High school senior William Clark and his mother, Gabrielle Clark, filed the lawsuit against Democracy Prep Public Schools and the Nevada Public Charter School Authority for teaching critical race theory and intersectionality.
Although President Donald Trump issued an executive order prohibiting such propaganda from being promoted by government agencies, the case will be key in determining whether public education systems during the presumptive Biden administration may move forward with promoting the radical ideology.
William has attended Democracy Prep, formerly known as Andre Agassi College Preparatory Academy, since sixth grade.
William lost his father at a young age, forcing him to work 35 hours a week at Taco Bell, but he has succeeded in school nonetheless.
Trouble began during his senior year when he was required to take a supposed civics class called “Sociology of Change.”
The teacher admittedly inspires her students to become “social justice warriors,” preparing them to fight for critical race theory and intersectionality.
Critical race theory and intersectionality, though suffused with “academic”-sounding nuances, can be summarized as a set of anti-white, anti-male and anti-capitalist dogmas.
Their positive goals include communism, the destruction of Christianity and the nuclear family, which proponents describe as patriarchal, and the dismantling of republican government based on the consent of the governed and equal rights under the law.
These ideologies teach that white people are born with innate racist feelings against non-whites, as well as systemic economic, social and political rights and privileges that do not belong to non-whites.
The proponents of critical race theory and intersectionality teach that humans should receive rewards and punishments based on certain immutable and mutable traits, such as ethnicity, race, religion, class, sexual preference and gender identity.
Barring all other particular considerations, these categories determine whether a person is “privileged” or “oppressed.”
William, who is biracial, became a target because he was the only male, heterosexual Christian in the class.
His teacher called him “malicious,” “unjust” and “wrong” by virtue of these categories.
If William argued against these characterizations, then the class taught that his unjust privilege was “expressed as denial.”
William’s teacher taught students to “unlearn” or “fight back” against whiteness, maleness, heterosexuality and Christianity because they are “oppressive structures.”
Gabrielle Clark was alarmed when she learned that her son’s teachers were trying to convince him to abandon his Christian beliefs.
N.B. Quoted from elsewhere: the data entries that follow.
(* ===== verification/RouteClaims.v ===== *)
(** * Routing: prefixes as bits, and the table against the list of its routes *)

From Stdlib Require Import Sorted.
From S2P Require Import Prelude Epoch Wire Checksum Ip Route.

(** ** The bits of an address, the most significant first *)
Definition addr_bit (a : Bytes) (k : Z) : bool := Z.testbit a.[k / 8] (7 - k mod 8).
Definition agree (a b : Bytes) (n : Z) : Prop := forall k, 0 <= k < n -> addr_bit a k = addr_bit b k.

Lemma mask_bit bits j : 0 < bits < 8 -> 0 <= j < 8 -> Z.testbit (u8_wrap (Z.shiftl 0xff (8 - bits))) j = (8 - bits <=? j).
Proof.
  intros Hb Hj.
  assert (bits = 1 \/ bits = 2 \/ bits = 3 \/ bits = 4 \/ bits = 5 \/ bits = 6 \/ bits = 7) as Hc by lia.
  assert (j = 0 \/ j = 1 \/ j = 2 \/ j = 3 \/ j = 4 \/ j = 5 \/ j = 6 \/ j = 7) as Hd by lia.
  destruct_or! Hc; destruct_or! Hd; subst; by vm_compute.
Qed.

Lemma byte_bits x y : 0 <= x < 256 -> 0 <= y < 256 -> (forall j, 0 <= j < 8 -> Z.testbit x j = Z.testbit y j) -> x = y.
Proof.
  intros Hx Hy Hj. apply Z.bits_inj'. intros j Hn. destruct (Z.ltb_spec j 8); [apply Hj; lia |].
  by rewrite (testbit_high x 8), (testbit_high y 8) by (change (2 ^ 8) with 256; lia).
Qed.

Lemma addr_bit_byte a i j : 0 <= i -> 0 <= j < 8 -> addr_bit a (8 * i + (7 - j)) = Z.testbit a.[i] j.
Proof. intros Hi Hj. unfold addr_bit. replace ((8 * i + (7 - j)) / 8) with i by dlia. f_equal. dlia. Qed.

Lemma bytes_agree a b i : 0 <= i -> bytes_ok a -> bytes_ok b -> i < zlen a -> i < zlen b ->
  (forall j, 0 <= j < 8 -> addr_bit a (8 * i + (7 - j)) = addr_bit b (8 * i + (7 - j))) -> a.[i] = b.[i].
Proof.
  intros Hi Ha Hb Hla Hlb Hj. apply byte_bits; [by apply bytes_ok_aget | by apply bytes_ok_aget |].
  intros j Hr. rewrite <- !addr_bit_byte by done. by apply Hj.
Qed.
Gabrielle is black, but William’s deceased father was white.
She asked the school to let William take another civics course, but the administration refused, telling him he could not graduate without taking “Sociology of Change.”
Gabrielle and William resisted the school’s race-, sex-, and religion-based discrimination, so the teacher assigned him a failing grade for the course and the school suspended him.
The Clark family seeks a legal injunction to prevent the school from teaching the anti-American ideologies, to “remove and expunge” the grade, and to provide William an alternative to “Sociology of Change” so that he can graduate in “good academic standing as he applies for college.”
The lawsuit also pursues a judgement that the curriculum violates Title VI of the 1964 Civil Rights Act and the Equal Protections Clause of the Fourteenth Amendment.
The landmark case could find its way to the Supreme Court.